A : Champignons bioluminescents verts ; B : Méduses bioluminescentes bleues
(source : Wikicommons Images)



La réaction chimique de la bioluminescence est la rencontre entre un substrat, la luciférine et une enzyme, la luciférase. Pour que cette réaction enzymatique ait lieu, elle nécessite de l’oxygène. Lors de leur entrée en contact, la luciférase va s’oxyder et devenir instable. Le complexe va alors devenir de l’oxyluciférine et libérer des photons. Ces derniers sont responsables de la lumière émise. Les deux molécules se séparent alors et le cycle peut recommencer.



Schéma de l’oxydation de la luciférine et de l’émission de photons. La luciférine va s’associer à la luciférase. En présence d’oxygène (O2), le complexe est oxydé, devient instable et excité. Il va alors émettre des photons. Le complexe se sépare ensuite et la réaction peut recommencer.

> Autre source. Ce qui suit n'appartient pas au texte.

(** * A shallow embedding of kigen.py: marker-block scanning, splitting,
    rendering and recombination of text files.

    Python [str] values are modelled as [list ascii] (code points 0..255,
    i.e. the Latin-1 range of Python strings); [s2l] turns a string
    literal into that representation. Fallible Python code returns
    [result], whose error side names the exception raised. *)

From Stdlib Require Import Ascii String List Bool Arith Lia.
Import ListNotations.

Abbreviation str := (list ascii).

Definition s2l (s : string) : str := list_ascii_of_string s.

(** ** Python string primitives used by kigen.py *)
Module Py.

(** Characters for which [str.isspace()] holds, restricted to 0..255. *)
Definition is_space (c : ascii) : bool :=
  let n := nat_of_ascii c in
  ((9 <=? n) && (n <=? 13)) || ((28 <=? n) && (n <=? 32))
  || (n =? 133) || (n =? 160).

(** Line boundaries recognised by [str.splitlines()], restricted to
    0..255 (["\r\n"] is handled as one boundary in [splitlines_aux]). *)
Definition is_line_break (c : ascii) : bool :=
  let n := nat_of_ascii c in
  ((10 <=? n) && (n <=? 13)) || ((28 <=? n) && (n <=? 30)) || (n =? 133).

Definition LF : ascii := Ascii.ascii_of_nat 10.
Definition CR : ascii := Ascii.ascii_of_nat 13.
Definition TAB : ascii := Ascii.ascii_of_nat 9.

(** [str.splitlines()]: [cur] is the line being read. A boundary ends the
    current line; a trailing boundary does not open an empty last line. *)
Fixpoint splitlines_aux (cur : str) (s : str) : list str :=
  match s with
  | [] => match cur with [] => [] | _ => [cur] end
  | c :: s' =>
      if Ascii.eqb c CR then
        match s' with
        | c' :: s'' => if Ascii.eqb c' LF then cur :: splitlines_aux [] s''
                       else cur :: splitlines_aux [] s'
        | [] => cur :: splitlines_aux [] s'
        end
      else if is_line_break c then cur :: splitlines_aux [] s'
      else splitlines_aux (cur ++ [c]) s'
  end.

Definition splitlines (s : str) : list str := splitlines_aux [] s.

(** [sep.join(l)]. *)
Fixpoint join (sep : str) (l : list str) : str :=
  match l with
  | [] => []
  | [x] => x
  | x :: l' => x ++ sep ++ join sep l'
  end.

(** [s.split(c)] for a one-character separator [c]: empty fields are kept. *)
Fixpoint split_aux (c : ascii) (cur : str) (s : str) : list str :=
  match s with
  | [] => [cur]
  | x :: s' => if Ascii.eqb x c then cur :: split_aux c [] s'
               else split_aux c (cur ++ [x]) s'
  end.

Definition split (c : ascii) (s : str) : list str := split_aux c [] s.

(** [s.lstrip()], [s.rstrip()], [s.strip()]. *)
Fixpoint lstrip (s : str) : str :=
  match s with
  | [] => []
  | c :: s' => if is_space c then lstrip s' else s
  end.

Definition rstrip (s : str) : str := rev (lstrip (rev s)).

Definition strip (s : str) : str := lstrip (rstrip s).

Fixpoint is_prefix (p s : str) : bool :=
  match p, s with
  | [], _ => true
  | _ :: _, [] => false
  | a :: p', b :: s' => Ascii.eqb a b && is_prefix p' s'
  end.

(** [s.find(p)] as an option: the first index at which [p] occurs. *)
Fixpoint find (p s : str) : option nat :=
  if is_prefix p s then Some 0
  else match s with
       | [] => None
       | _ :: s' => option_map S (find p s')
       end.

(** [p in s]. *)
Definition contains (p s : str) : bool :=
  match find p s with Some _ => true | None => false end.

(** [s[i:j]] for non-negative [i] and [j]. *)
Definition slice {A} (l : list A) (i j : nat) : list A :=
  firstn (j - i) (skipn i l).

(** [tmpl.format(a1, a2, ...)] for templates whose replacement fields are all
    the automatic ["{}"]; arguments are given already converted with
    [str()], and surplus arguments are ignored as Python does. *)
Fixpoint format (tmpl : str) (args : list str) : str :=
  match tmpl with
  | [] => []
  | c :: t =>
      if Ascii.eqb c "{"%char then
        match t with
        | c' :: t' =>
            if Ascii.eqb c' "}"%char then
              match args with
              | a :: args' => a ++ format t' args'
              | [] => format t' []
              end
            else c :: format t args
        | [] => [c]
        end
      else c :: format t args
  end.

(** [str(l)] of a list of plain strings (no quote or backslash inside). *)
Definition list_repr (l : list str) : str :=
  ["["%char] ++ join (s2l ", ") (map (fun s => ["'"%char] ++ s ++ ["'"%char]) l)
  ++ ["]"%char].

End Py.

Module PyTests.
Import Py.
Example splitlines_ex :
  splitlines (s2l "A
B

") = [s2l "A"; s2l "B"; []].
Proof. reflexivity. Qed.
Example split_ex : split ":"%char (s2l "a:b:c") = [s2l "a"; s2l "b"; s2l "c"].
Proof. reflexivity. Qed.
Example strip_ex : strip (s2l "  x y ") = s2l "x y".
Proof. reflexivity. Qed.
Example find_ex : find (s2l "KIGEN") (s2l "# KIGEN_start") = Some 2.
Proof. reflexivity. Qed.
Example format_ex : format (s2l "{} and {}") [s2l "a"; s2l "b"] = s2l "a and b".
Proof. reflexivity. Qed.
End PyTests.

(** ** kigen.py *)
Module Kigen.
Import Py.

Definition START_MARKER : str := s2l "KIGEN_start".
Definition STOP_MARKER : str := s2l "KIGEN_end".

Definition str_eqb (a b : str) : bool :=
  if list_eq_dec ascii_dec a b then true else false.

(** The exceptions kigen.py raises, with the data their messages carry;
    [ValueError] is what a failed tuple unpacking or [str.index] raises. *)
Inductive error :=
| NestedBlockError (idx block_start : nat)
| DanglingBlockEnd (idx : nat)
| UnknownExpansionModule (msg : str)
| InvalidContent (msg : str)
| ValueError.

Inductive result (A : Type) :=
| Ok (a : A)
| Err (e : error).
Arguments Ok {A} a.
Arguments Err {A} e.

Definition bind {A B} (m : result A) (f : A -> result B) : result B :=
  match m with Ok a => f a | Err e => Err e end.

Notation "'let*' x ':=' m 'in' f" := (bind m (fun x => f))
  (at level 200, x name, m at level 100, f at level 200).

(** [ModuleCmd(function, args)]; [args] is an [OrderedDict], kept as an
    association list in insertion order. *)
Record ModuleCmd := mkCmd { function : str; args : list (str * str) }.

(** [AutogenBlock(start, end, command, commentmark)]. *)
Record AutogenBlock := mkBlock {
  start : nat; end_ : nat; command : ModuleCmd; commentmark : str }.

(** [d[k] = v] on an [OrderedDict]: an existing key keeps its position
    and takes the new value, a new key goes last. *)
Fixpoint od_set (k v : str) (d : list (str * str)) : list (str * str) :=
  match d with
  | [] => [(k, v)]
  | (k', v') :: d' => if str_eqb k k' then (k, v) :: d'
                      else (k', v') :: od_set k v d'
  end.

(** [split_marker]: [line.index(START_MARKER)] raises when the marker is
    absent. *)
Definition split_marker (line : str) : result (str * str) :=
  match find START_MARKER line with
  | Some idx => Ok (strip (firstn idx line),
                    strip (skipn (idx + List.length START_MARKER) line))
  | None => Err ValueError
  end.

(** The loop of [extract_args], from the dictionary built so far;
    [k, v = arg.split(':')] raises unless the split has exactly two parts. *)
Fixpoint extract_args_loop (result_ : list (str * str)) (raw_args : list str)
  : result (list (str * str)) :=
  match raw_args with
  | [] => Ok result_
  | arg :: rest =>
      match split ":"%char arg with
      | [k; v] => extract_args_loop (od_set k v result_) rest
      | _ => Err ValueError
      end
  end.

Definition extract_args (raw_args : list str) : result (list (str * str)) :=
  extract_args_loop [] raw_args.

Definition extract_command (line : str) : result (str * ModuleCmd) :=
  let* p := split_marker line in
  let (commentmarker, line) := p in
  let line := strip line in
  match split " "%char line with
  | function :: raw_args =>
      let* args := extract_args raw_args in
      Ok (commentmarker, mkCmd function args)
  | [] => Err ValueError (* [str.split] never returns an empty list *)
  end.

(** The local variables of [extract_blocks]. [command] and [commentmarker]
    start as [None] in Python; they are read only while [in_block] holds,
    that is after a start line assigned them, so any initial value does. *)
Record scan_state := mkState {
  st_result : list AutogenBlock;
  st_in_block : bool;
  st_block_start : nat;
  st_command : ModuleCmd;
  st_commentmarker : str }.

Definition init_state : scan_state := mkState [] false 0 (mkCmd [] []) [].

(** One iteration of the [for idx, line in enumerate(...)] loop. *)
Definition scan_line (st : scan_state) (idx : nat) (line : str)
  : result scan_state :=
  let* st1 :=
    if contains START_MARKER line then
      if st_in_block st then Err (NestedBlockError idx (st_block_start st))
      else
        let* p := extract_command line in
        let (commentmarker, command) := p in
        Ok (mkState (st_result st) true idx command commentmarker)
    else Ok st in
  if contains STOP_MARKER line then
    if negb (st_in_block st1) then Err (DanglingBlockEnd idx)
    else Ok (mkState (st_result st1 ++
                        [mkBlock (st_block_start st1) idx (st_command st1)
                                 (st_commentmarker st1)])
                     false (st_block_start st1) (st_command st1)
                     (st_commentmarker st1))
  else Ok st1.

Les différents types de bioluminescence

Selon les organismes, l’émission de la bioluminescence n’a pas la même origine. Elle peut être intracellulaire, extracellulaire ou par bactéries symbiotiques. Certaines cellules sont spécialisées dans les réactions enzymatiques, ce sont les photocytes. La lumière est émise à travers la peau de l’organisme qui la génère, voire est intensifiée par la présence de cristaux. C’est le cas de la luciole. Ce type de bioluminescence est principalement présente chez les calmars. La bioluminescence extracellulaire est réalisée de la même manière que pour l’intracellulaire. Cependant, une fois produite, elle est stockée dans des glandes spécifiques et est expulsée sous forme de nuages lumineux. On retrouve ce phénomène chez des crustacés et des céphalopodes abyssaux.


Le type de bioluminescence le plus répandu dans le règne animal est par symbiose bactérienne. Le phénomène est uniquement connu parmi les animaux marins comme les cnidaires, les mollusques et les poissons. Les bactéries se situent au niveau des photophores des animaux. Elles sont en permanence bioluminescentes. L’organe dans lequel elles sont situées est directement relié au système nerveux de l’animal, ce qui lui permet de contrôler l’émission lumineuse.



Qui est bioluminescent ?

De nombreux organismes vivants, terrestres et marins produisent de la bioluminescence. En effet, 76 % des espèces vivant sous l’eau, tels que le Krill, le phytoplancton, certaines méduses, le calmar de Hawaï et de nombreux poissons des profondeurs en sont la parfaite illustration.


Exemples d’animaux marins bioluminescents. A : Méduses ; B : Mnemiopsis leidyi ; C : Zooplancton
(source : wikicommons)


Parmi les organismes terrestres, on peut nommer la luciole, le ver luisant, certaines araignées, insectes ou encore coléoptères. D’autres organismes, tels que des champignons ou des bactéries, sont également bioluminescents.



Exemples d’organismes terrestres bioluminescents. A : Luciole ; B : Gerronema viridilucens ; C : Arachnocampa luminosa
(sources : wikicommons)


Cependant, à ce jour, aucun vertébré (mammifères, reptiles, volatiles…) n’a été découvert comme émettant de la bioluminescence.


Par ailleurs, au cours de l’évolution, il a été observé que le gène permettant de créer la bioluminescence est apparu plus d’une cinquantaine de fois, à divers embranchements, sans lien entre les différents taxons. Un taxon regroupe tout un groupe d'organismes sous les mêmes gènes communs. Lorsqu’une espèce d’individus commence à diverger d’une autre alors qu’elle fait partie du même taxon, cela crée un nouvel embranchement. Et l’espèce d’individus de base devient ce qu’on appelle un ancêtre commun.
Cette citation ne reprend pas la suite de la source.